Exercise instructions
There is one span to output from the data below: the lines starting at the line with "has_mapping tournamentMapping (fe_nTournament" and ending at the line with "known_contenders (fuo_mContendersInputOdds t).". Output it exactly, ends included, nothing more.

Exercise material

──────────

(* ===== verification/CheckTx.v ===== *)
(** * Validation of betting transactions
    (CheckBettingTx, src/src/betting/bet.cpp 143-741)

    One definition per transaction type; [CheckBettingTx] is the overload on a
    parsed transaction and dispatches to them, [CheckBettingTx_tx] the one on
    a whole transaction, with the oracle check of its first input.  Errors are
    logged and turned into [false]. *)

From S2P Require Import Prelude Params BetTx BetDB BetKeys Flushable BetView BetCommon.

Section Check.
Context (env : ChainEnv) (v : CBettingsView).

Definition v4_active : bool := V4 env <=? ChainActiveHeight env.

(** Between the minimum and the maximum of the payout range, in coins. *)
Definition amount_in_range (betAmount maxRange : Z) : bool :=
  negb ((betAmount <? MinBetPayoutRange (Params env) * COIN) || (maxRange * COIN <? betAmount)).

(** ** Bets *)
Definition CheckPeerlessBet (t : CPeerlessBetTx) (betAmount : Z) : bool :=
  let plBet := {| leg_nEventId := pb_nEventId t; leg_nOutcome := pb_nOutcome t |} in
  amount_in_range betAmount (MaxBetPayoutRange (Params env)) &&
  match dbRead (events v) (leg_nEventId plBet) with
  | Some plEvent =>
      negb (dbExists (results v) (leg_nEventId plBet)) &&
      negb (v4_active && (GetBetPotentialOdds plBet (ee_base plEvent) =? 0))
  | None => false
  end.

(** No identifier occurs twice: the std::set loop. *)
Fixpoint distinct_ids (ids : gset Z) (l : list Z) : bool :=
  match l with
  | [] => true
  | id :: l => if bool_decide (id ∈ ids) then false else distinct_ids ({[id]} ∪ ids) l
  end.

Definition CheckParlayLeg (leg : CPeerlessBetTx) : bool :=
  match dbRead (events v) (pb_nEventId leg) with
  | Some plEvent =>
      negb (dbExists (results v) (pb_nEventId leg)) &&
      (negb v4_active ||
       (negb (GetBetPotentialOdds {| leg_nEventId := pb_nEventId leg; leg_nOutcome := pb_nOutcome leg |}
                (ee_base plEvent) =? 0) &&
        negb (negb (be_nStage plEvent =? 0))))
  | None => false
  end.

Definition CheckPeerlessParlayBet (t : CPeerlessParlayBetTx) (betAmount : Z) : bool :=
  let legs := ppb_legs t in
  negb (MaxParlayLegs (Params env) <? Z.of_nat (length legs)) &&
  amount_in_range betAmount (MaxParlayBetPayoutRange (Params env)) &&
  distinct_ids ∅ (pb_nEventId <$> legs) &&
  forallb CheckParlayLeg legs.

(** The checks of a field bet on its event. *)
Definition CheckFieldLeg (t : CFieldBetTx) : bool :=
  match dbRead (fieldEvents v) (fb_nEventId t) with
  | None => false
  | Some fEvent =>
      negb (dbExists (fieldResults v) (fb_nEventId t)) &&
      IsMarketOpen fEvent (fb_nOutcome t) &&
      bool_decide (is_Some (fev_contenders fEvent !! fb_nContenderId t)) &&
      negb (GetBetPotentialOdds_field
              {| fleg_nEventId := fb_nEventId t; fleg_nOutcome := fb_nOutcome t;
                 fleg_nContenderId := fb_nContenderId t |} fEvent =? 0)
  end.

Definition CheckFieldBet (t : CFieldBetTx) (betAmount : Z) : bool :=
  v4_active &&
  amount_in_range betAmount (MaxBetPayoutRange (Params env)) &&
  CheckFieldLeg t.

Definition CheckFieldParlayLeg (leg : CFieldBetTx) : bool :=
  CheckFieldLeg leg &&
  match dbRead (fieldEvents v) (fb_nEventId leg) with
  | None => false
  | Some fEvent => negb (negb (fev_nStage fEvent =? 0))
  end.

Definition CheckFieldParlayBet (t : CFieldParlayBetTx) (betAmount : Z) : bool :=
  v4_active &&
  amount_in_range betAmount (MaxBetPayoutRange (Params env)) &&
  let legs := fpb_legs t in
  negb (MaxParlayLegs (Params env) <? Z.of_nat (length legs)) &&
  distinct_ids ∅ (fb_nEventId <$> legs) &&
  forallb CheckFieldParlayLeg legs.

Definition CheckChainGamesBet (t : CChainGamesBetTx) (betAmount height : Z) : bool :=
  if QuickGamesEndHeight (Params env) <=? height then false
  else
    match dbRead (chainGamesLottoEvents v) (cgb_nEventId t) with
    | None => false
    | Some cgEvent =>
        negb (dbExists (chainGamesLottoResults v) (cgb_nEventId t)) &&
        (betAmount =? cgev_nEntryFee cgEvent * COIN)
    end.

Definition qgDice : Z := 0x00.

Definition CheckQuickGamesBet (t : CQuickGamesBetTx) (betAmount height : Z) : bool :=
  if QuickGamesEndHeight (Params env) <=? height then false
  else (qg_gameType t =? qgDice) && amount_in_range betAmount (MaxBetPayoutRange (Params env)).

(** ** Oracle transactions *)
Definition has_mapping (type : MappingType) (id : Z) : bool :=
  dbExists (mappings v) {| mk_nMType := MappingType_value type; mk_nId := id |}.

Definition v4_mapping (nMType : Z) : bool :=
  (nMType =? MappingType_value individualSportMapping) || (nMType =? MappingType_value contenderMapping).

Definition CheckMapping (t : CMappingTx) (validOracleTx : bool) : bool :=
  validOracleTx &&
  negb (negb v4_active && v4_mapping (map_nMType t)) &&
  negb (dbExists (mappings v) {| mk_nMType := map_nMType t; mk_nId := map_nId t |}).

Definition CheckPeerlessEvent (t : CPeerlessEventTx) (validOracleTx : bool) : bool :=
  validOracleTx &&
  negb (dbExists (events v) (pe_nEventId t)) &&
  has_mapping sportMapping (pe_nSport t) &&
  has_mapping tournamentMapping (pe_nTournament t) &&
  has_mapping roundMapping (pe_nStage t) &&
  has_mapping teamMapping (pe_nHomeTeam t) &&
  has_mapping teamMapping (pe_nAwayTeam t).

Definition known_contenders {A} (m : gmap Z A) : bool :=
  forallb (fun c => has_mapping contenderMapping c.1) (sorted_entries m).

Definition CheckFieldEvent (t : CFieldEventTx) (validOracleTx : bool) : bool :=
  v4_active && validOracleTx &&
  negb (dbExists (fieldEvents v) (fe_nEventId t)) &&
  negb ((fe_nGroupType t <? FieldEventGroupType_value other) ||
        (FieldEventGroupType_value animalRacing <? fe_nGroupType t)) &&
  negb ((fe_nMarketType t <? FieldEventMarketType_value all_markets) ||
        (FieldEventMarketType_value outrightOnly <? fe_nMarketType t)) &&
  has_mapping individualSportMapping (fe_nSport t) &&
  has_mapping tournamentMapping (fe_nTournament t) &&
  has_mapping roundMapping (fe_nStage t) &&
  known_contenders (fe_mContendersInputOdds t).

Definition CheckFieldUpdateOdds (t : CFieldUpdateOddsTx) (validOracleTx : bool) : bool :=
  v4_active && validOracleTx && dbExists (fieldEvents v) (fuo_nEventId t) &&
  known_contenders (fuo_mContendersInputOdds t).

Definition CheckFieldUpdateModifiers (t : CFieldUpdateModifiersTx) (validOracleTx : bool) : bool :=
  v4_active && validOracleTx && dbExists (fieldEvents v) (fum_nEventId t) &&
  known_contenders (fum_mContendersModifires t).

Definition CheckFieldUpdateMargin (t : CFieldUpdateMarginTx) (validOracleTx : bool) : bool :=
  v4_active && validOracleTx && dbExists (fieldEvents v) (fumg_nEventId t).

Definition CheckFieldZeroingOdds (t : CFieldZeroingOddsTx) (validOracleTx : bool) : bool :=
  v4_active && validOracleTx && dbExists (fieldEvents v) (fz_nEventId t).

Definition field_result_type_ok (nResultType : Z) : bool :=
  (nResultType =? ResultType_value standardResult) ||
  (nResultType =? ResultType_value eventRefund) ||
  (nResultType =? ResultType_value eventClosed).

Definition contender_result_ok (r : Z) : bool :=
  (r =? ContenderResult_value place1) || (r =? ContenderResult_value place2) ||
  (r =? ContenderResult_value place3) || (r =? ContenderResult_value DNF) ||
  (r =? ContenderResult_value DNR).

Definition CheckFieldResult (t : CFieldResultTx) (validOracleTx : bool) : bool :=
  v4_active && validOracleTx &&
  field_result_type_ok (fr_nResultType t) &&
  dbExists (fieldEvents v) (fr_nEventId t) &&
  negb (dbExists (fieldResults v) (fr_nEventId t)) &&
  match dbRead (fieldEvents v) (fr_nEventId t) with
  | None => false
  | Some fEvent =>
      forallb (fun result =>
        has_mapping contenderMapping result.1 &&
        bool_decide (is_Some (fev_contenders fEvent !! result.1)) &&
        contender_result_ok result.2) (sorted_entries (fr_contendersResults t))
  end.

Definition CheckPeerlessResult (t : CPeerlessResultTx) (validOracleTx : bool) : bool :=
  validOracleTx && dbExists (events v) (pr_nEventId t) &&
  negb (dbExists (results v) (pr_nEventId t)).

Definition CheckChainGamesEvent (t : CChainGamesEventTx) (validOracleTx : bool) (height : Z) : bool :=
  if QuickGamesEndHeight (Params env) <=? height then false
  else validOracleTx && negb (dbExists (chainGamesLottoEvents v) (cge_nEventId t)).

Definition CheckChainGamesResult (t : CChainGamesResultTx) (validOracleTx : bool) (height : Z) : bool :=
  if QuickGamesEndHeight (Params env) <=? height then false
  else validOracleTx && dbExists (chainGamesLottoEvents v) (cgr_nEventId t) &&
       negb (dbExists (chainGamesLottoResults v) (cgr_nEventId t)).

(** Update odds, spreads, totals and patch: the event exists. *)
Definition CheckEventUpdate (nEventId : Z) (validOracleTx : bool) : bool :=
  validOracleTx && dbExists (events v) nEventId.

Definition CheckEventZeroingOdds (t : CPeerlessEventZeroingOddsTx) (validOracleTx : bool) : bool :=
  v4_active && validOracleTx &&
  forallb (fun eventId => dbExists (events v) eventId) (pez_vEventIds t).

──────────

Output
  has_mapping tournamentMapping (fe_nTournament t) &&
  has_mapping roundMapping (fe_nStage t) &&
  known_contenders (fe_mContendersInputOdds t).

Definition CheckFieldUpdateOdds (t : CFieldUpdateOddsTx) (validOracleTx : bool) : bool :=
  v4_active && validOracleTx && dbExists (fieldEvents v) (fuo_nEventId t) &&
  known_contenders (fuo_mContendersInputOdds t).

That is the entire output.